Musica

La musica bisestile. Giorno 52. Ringo Starr

1 Ottobre 2018

RINGO

 

I Beatles si erano appena sciolti e ricordo che si diceva che tutti loro sarebbero stati perfettamente in grado di eccellere in una carriera solista, tranne uno: Ringo, che era il meno musicista di tutti. Ed in effetti, lui ha scritto pochissime canzoni, già al tempo dei Beatles: “Don’t pass me by” per l’album bianco del 1968, “Octopus’s Garden” per il successivo “Abbey Road” del 1969. Per il resto si era messo a fare casino: attore in film scadenti, topo-mostro in “200 Motels” di Frank Zappa, folletto per parties da entrambe le parti dell’oceano, batterista ospite in decine di album di artisti famosi.

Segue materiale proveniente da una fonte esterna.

(** Follow the structure of the code. *)
Ltac keeps_step :=
  lazymatch goal with
  | |- keeps _ (_ ≫= _) => apply keeps_bind; [apply _| |intros ?]
  | |- keeps _ (_ <$> _) => apply keeps_fmap; [apply _|]
  | |- keeps _ (when _ _) => apply keeps_when; [apply _|]
  | |- keeps _ (iter _ _ _) => apply keeps_iter; [apply _|intros ?]
  | |- keeps _ (if ?b then _ else _) => first [apply keeps_if | destruct b]
  | |- keeps _ (let '(_, _) := ?x in _) => destruct x
  | |- keeps _ (match ?x with _ => _ end) => destruct x
  end.
Ltac keeps_leaf :=
  lazymatch goal with
  | |- keeps _ (mret _) => apply keeps_ret; apply _
  | |- keeps _ get => apply keeps_get; apply _
  | |- keeps _ (gets _) => apply keeps_gets; apply _
  | |- keeps _ (ask _) => apply keeps_gets; apply _
  | |- keeps _ panic => apply keeps_panic
  | |- keeps _ out_of_fuel => done
  | |- keeps _ (unwrap _) => apply keeps_unwrap; apply _
  | |- keeps _ _ => solve [auto 4 with keeps]
  end.
Ltac keeps_go := repeat first [keeps_leaf | keeps_step].
Ltac keeps_solve := cbv beta zeta; keeps_go.

(** ** The scanner returns the token it stops at *)
Section scan.
Context `{JsNumber}.

Definition ends_with {S A} (P : A -> S -> Prop) (m : M S A) : Prop := forall s a s', m s = Ok (a, s') -> P a s'.

Lemma ends_bind {S A B} (P : B -> S -> Prop) (m : M S A) (f : A -> M S B) :
  (forall a, ends_with P (f a)) -> ends_with P (m ≫= f).
Proof. intros Hf s b s' (a & s1 & _ & H2)%run_bind_inv. by eapply Hf. Qed.

Lemma ends_iter {S L A} (P : A -> S -> Prop) fuel (body : L -> M S (L + A)) l :
  (forall l, ends_with (fun r s => match r with inl _ => True | inr a => P a s end) (body l)) ->
  ends_with P (iter fuel body l).
Proof.
  intros Hb. revert l. induction fuel as [|fuel IH]; intros l s a s'; cbn [iter]; [done|].
  intros ([l'|a'] & s1 & H1 & H2)%run_bind_inv; [by apply IH in H2|]. injection H2 as <- <-. by apply Hb in H1.
Qed.

Definition token_result (k : Kind) (s : Scanner) : Prop := ScannerState.token s = k.
Definition arm_result (r : unit + Kind) (s : Scanner) : Prop :=
  match r with inl _ => True | inr k => token_result k s end.

Lemma continue_result : ends_with arm_result continue_.
Proof. by intros s r s' [= <- <-]. Qed.
Lemma done_result : ends_with arm_result done_.
Proof. by intros s r s' [= <- <-]. Qed.
Lemma token_ends : ends_with token_result (gets ScannerState.token).
Proof. by intros s r s' [= <- <-]. Qed.

Ltac ends_go :=
  repeat first
    [ apply continue_result | apply done_result | apply token_ends
    | lazymatch goal with
      | |- ends_with _ (if ?b then _ else _) => destruct b
      | |- ends_with _ (let '(_, _) := ?x in _) => destruct x
      | |- ends_with _ (match ?x with _ => _ end) => destruct x
      | |- ends_with _ (_ ≫= _) => apply ends_bind; intros ?
      end ].

Lemma scan_match_result ch : ends_with arm_result (scan_match ch).
Proof.
  unfold scan_match, scan_whitespace, scan_newline, scan_slash, scan_single_line_comment, scan_multi_line_comment,
    or_conflict_marker, scan_hash, scan_other. ends_go.
Qed.

Lemma scan_result : ends_with token_result scan.
Proof.
  unfold scan, loop. apply ends_bind; intros []. apply ends_bind; intros []. apply ends_bind; intros s.
  apply ends_iter. intros []. unfold scan_iteration. do 3 (apply ends_bind; intros ?). apply scan_match_result.
Qed.

Lemma rescan_less_result : ends_with token_result Scanner.rescan_less_than_token.
Proof. unfold Scanner.rescan_less_than_token. ends_go. Qed.
Lemma rescan_greater_result : ends_with token_result Scanner.rescan_greater_than_token.
Proof. unfold Scanner.rescan_greater_than_token. ends_go. Qed.
Lemma rescan_template_result b : ends_with token_result (Scanner.rescan_template_token b).
Proof. unfold Scanner.rescan_template_token. ends_go. Qed.
Lemma rescan_slash_result `{SpellingSuggestions} b : ends_with token_result (RegExp.rescan_slash_token b).
Proof. unfold RegExp.rescan_slash_token. ends_go. Qed.
End scan.

(** ** Tokens *)
Section tokens.
Context `{JsNumber}.

Lemma on_scanner_inv {A} (m : MS A) p a p' :
  on_scanner m p = Ok (a, p') -> exists s, m (scanner p) = Ok (a, s) /\ p' = set_scanner s p.
Proof. unfold on_scanner. destruct (m (scanner p)) as [[b s]| |]; [|done..]. intros [= <- <-]. by exists s. Qed.

Lemma keeps_parse_error_at_range loc message args : keeps Frame (parse_error_at_range loc message args).
Proof.
  intros p u p' (? & ? & [= <- <-] & Hr)%run_bind_inv. apply run_bind_inv in Hr as ([] & p1 & Hw & Hr).
  assert (keeps Frame (modify (set_has_parse_error true))) as Hset by keeps_field.
  etrans; [|by eapply Hset]. clear Hr. destruct (match last _ with Some _ => _ | None => _ end); [|by injection Hw as <-].
  injection Hw as <-. split; [split|..]; try done. by eexists.
Qed.
#[local] Hint Resolve keeps_parse_error_at_range : keeps.

Lemma keeps_parse_error_at pos end_ message args : keeps Frame (parse_error_at pos end_ message args).
Proof. apply keeps_parse_error_at_range. Qed.
Lemma keeps_parse_error_at_current_token message args : keeps Frame (parse_error_at_current_token message args).
Proof. unfold parse_error_at_current_token, ask. keeps_go. Qed.
Lemma keeps_drain : keeps Frame drain_scanner_diagnostics.
Proof.
  unfold drain_scanner_diagnostics, ask. keeps_step; [keeps_go|]. keeps_step; [keeps_field|].
  induction a as [|d ds IH]; cbn [report_all]; keeps_go.
Qed.

(** Reporting errors leaves the scanner alone. *)
Definition same_scanner (p p' : Parser) : Prop := scanner p' = scanner p.
#[local] Instance same_scanner_preorder : PreOrder same_scanner.
Proof. split; [done|]. unfold same_scanner. intros p1 p2 p3 ? ?. congruence. Qed.

Lemma keeps_report_all ds : keeps same_scanner (report_all ds).
Proof.
  induction ds as [|d ds IH]; cbn [report_all]; [keeps_go|]. unfold parse_error_at_range. keeps_go.
  all: by apply keeps_modify.
Qed.

(** The step that makes the scanner's token the parser's. *)
Lemma coherent_set k p s : ScannerState.token s = k -> coherent (set_token k (set_scanner s p)).
Proof. by intros <-. Qed.

Lemma keeps_rescan m : ends_with token_result m -> keeps Frame (rescan m).
Proof.
  intros Hm p k p' (k' & p1 & (s & Hr & ->)%on_scanner_inv & H2)%run_bind_inv. injection H2 as <- <-.
  split; [split|..]; try done. intros _. by eapply coherent_set, Hm.
Qed.

Lemma next_unchecked_coherent p k p' : next_token_without_check p = Ok (k, p') -> coherent p'.
Proof.
  intros (k' & p1 & (s & Hr & ->)%on_scanner_inv & H2)%run_bind_inv.
  apply run_bind_inv in H2 as ([] & p2 & H2 & H3). injection H3 as <- <-.
  pose proof (scan_result _ _ _ Hr) as Ht. red in Ht. unfold drain_scanner_diagnostics in H2.
  apply run_bind_inv in H2 as (ds & p3 & H2 & H3). injection H2 as <- <-.
  apply run_bind_inv in H3 as ([] & p3 & H3 & H4). injection H3 as <-. apply keeps_report_all in H4.
  unfold coherent. red in H4. cbn in *. by rewrite H4.
Qed.
Lemma keeps_next_token_without_check : keeps Frame next_token_without_check.
Proof.
  intros p k p' Hr. pose proof (next_unchecked_coherent _ _ _ Hr) as Hc.
  apply run_bind_inv in Hr as (k' & p1 & (s & _ & ->)%on_scanner_inv & H2).
  apply run_bind_inv in H2 as ([] & p2 & [[H4 H5 _] H6 H7]%keeps_drain & H3). injection H3 as <- <-.
  by split; [split|..].
Qed.
#[local] Hint Resolve keeps_next_token_without_check : keeps.

Lemma keeps_next_token : keeps Frame next_token.
Proof. unfold next_token, ask. keeps_go; apply keeps_parse_error_at_current_token. Qed.
#[local] Hint Resolve keeps_next_token keeps_parse_error_at keeps_parse_error_at_current_token : keeps.

Lemma keeps_rescan_less : keeps Frame rescan_less_than_token.
Proof. apply keeps_rescan, rescan_less_result. Qed.
Lemma keeps_rescan_greater : keeps Frame rescan_greater_than_token.
Proof. apply keeps_rescan, rescan_greater_result. Qed.
Lemma keeps_rescan_template b : keeps Frame (rescan_template_token b).
Proof. apply keeps_rescan, rescan_template_result. Qed.
Lemma keeps_rescan_slash `{SpellingSuggestions} : keeps Frame rescan_slash_token.
Proof. apply keeps_rescan, rescan_slash_result. Qed.

(** A method of the scanner that only reads. *)
Lemma keeps_read {A} (m : MS A) : (forall s a s', m s = Ok (a, s') -> s' = s) -> keeps Frame (on_scanner m).
Proof. intros Hm p a p' (s & ->%Hm & ->)%on_scanner_inv. by destruct p. Qed.

Lemma keeps_token_value : keeps Frame (on_scanner token_value).
Proof.
  apply keeps_read. intros s a s' (? & s1 & [= <- <-] & H1)%run_bind_inv. destruct (token_value_ s) as [|i j|v].
  - by injection H1.
  - unfold unwrap in H1. destruct (slice _ _ _); [by injection H1|done].
  - by injection H1.
Qed.
Lemma keeps_token_text : keeps Frame (on_scanner token_text).
Proof.
  apply keeps_read. unfold token_text, text_slice. intros s a s' (? & s1 & [= <- <-] & H1)%run_bind_inv.
  apply run_bind_inv in H1 as (? & s1 & [= <- <-] & H1). unfold unwrap in H1.
  destruct (slice _ _ _); [by injection H1|done].
Qed.

(** ** Nodes *)
Lemma keeps_finish_node node pos : keeps Frame (finish_node node pos).
Proof. unfold finish_node, finish_node_with_end, node_pos. keeps_go. keeps_field. Qed.
#[local] Hint Resolve keeps_finish_node : keeps.
Lemma keeps_finish d pos : keeps Frame (finish d pos).
Proof. apply keeps_finish_node. Qed.
#[local] Hint Resolve keeps_finish : keeps.
Lemma keeps_token_is k : keeps Frame (token_is k).
Proof. unfold token_is. keeps_go. Qed.
#[local] Hint Resolve keeps_token_is : keeps.
Lemma keeps_parse_token_node : keeps Frame parse_token_node.
Proof. unfold parse_token_node, node_pos. keeps_go. Qed.
#[local] Hint Resolve keeps_parse_token_node : keeps.
Lemma keeps_parse_optional k : keeps Frame (parse_optional k).
Proof. unfold parse_optional. keeps_go. Qed.
Lemma keeps_parse_optional_token k : keeps Frame (parse_optional_token k).
Proof. unfold parse_optional_token. keeps_go. Qed.
#[local] Hint Resolve keeps_parse_optional_token : keeps.
Lemma keeps_parse_expected_with_diagnostic k m b : keeps Frame (parse_expected_with_diagnostic k m b).
Proof. unfold parse_expected_with_diagnostic. keeps_go. Qed.
Lemma keeps_parse_expected k : keeps Frame (parse_expected k).
Proof. apply keeps_parse_expected_with_diagnostic. Qed.
Lemma keeps_parse_expected_token k : keeps Frame (parse_expected_token k).
Proof. unfold parse_expected_token, node_pos. keeps_go. Qed.
Lemma keeps_new_identifier text : keeps Frame (new_identifier text).
Proof. unfold new_identifier. keeps_go; keeps_field. Qed.
#[local] Hint Resolve keeps_new_identifier : keeps.
Lemma keeps_create_missing_identifier : keeps Frame create_missing_identifier.
Proof. unfold create_missing_identifier, node_pos. keeps_go. Qed.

Due album propri, scadenti, di nessun successo.

“Ringo”, 1973

Poi questo “Ringo”, con una produzione sontuosa in ogni particolare, anche nella copertina con il bellissimo booklet a disegni di Tim Bruckner e Klaus Voorman. “Ringo” arrivò in classifica ovunque. Ci arrivò perché tutti gli amici gli avevano regalato belle canzoni, perché nel disco suona la crema del pop anglosassone dell’epoca, perché finalmente promozione, distribuzione e booking management vennero fatti come si deve.

Una copia del disco lo aveva Mauro Franzero, che all’epoca era il mio migliore amico. A lui non piaceva, e me lo prestò per mesi, finché non lasciò Roma per stabilirsi in Friuli e lo portò giustamente via con sé. Io sono rimasto senza per anni, perché trovavo soltanto l’edizione economica senza il booklet, che a mio avviso è metà del valore del disco. Ed oggi devo dire che l’ho desiderato talmente tanto, che quando l’ho trovato, quasi 20 anni dopo, l’ho pagato uno stonfo, molti al di là del suo vero valore commerciale. Ma questo è il disco-meraviglia per un bambino della mia generazione, ascoltandolo ci troverete le armonie che mi calmavano, mi eccitavano, che avevano per me un significato al di là dei testi e delle mode.

Ricordo che cantavo le canzoni a memoria, dondolando, mentre facevo lunghe camminate da solo, tornando da scuola o per annegare il tempo di lunghi pomeriggi di solitudine, in cui ragionavo, senza averne i mezzi, di futuro, di politica, di arte e grandi amori. Ricordo che alcune di queste canzoni avevano il valore di un mantra, e che l’immagine di “Devil Woman”, disegnata sul booklet, mi metteva una paura terribile – la paura che avevo comunque delle ragazze. E se oggi sono costretto ad ammettere che la qualità dell’album non sia poi così unica e straordinaria, il bimbo in me si oppone, e si rifiuta persino di chiamarlo disco di formazione. Paolo bambino era così, come l’immagine arruffata di Ringo, e cantava canzoncine sceme come quelle di questo album – ed il futuro era ancora un’esperienza bella e pulita.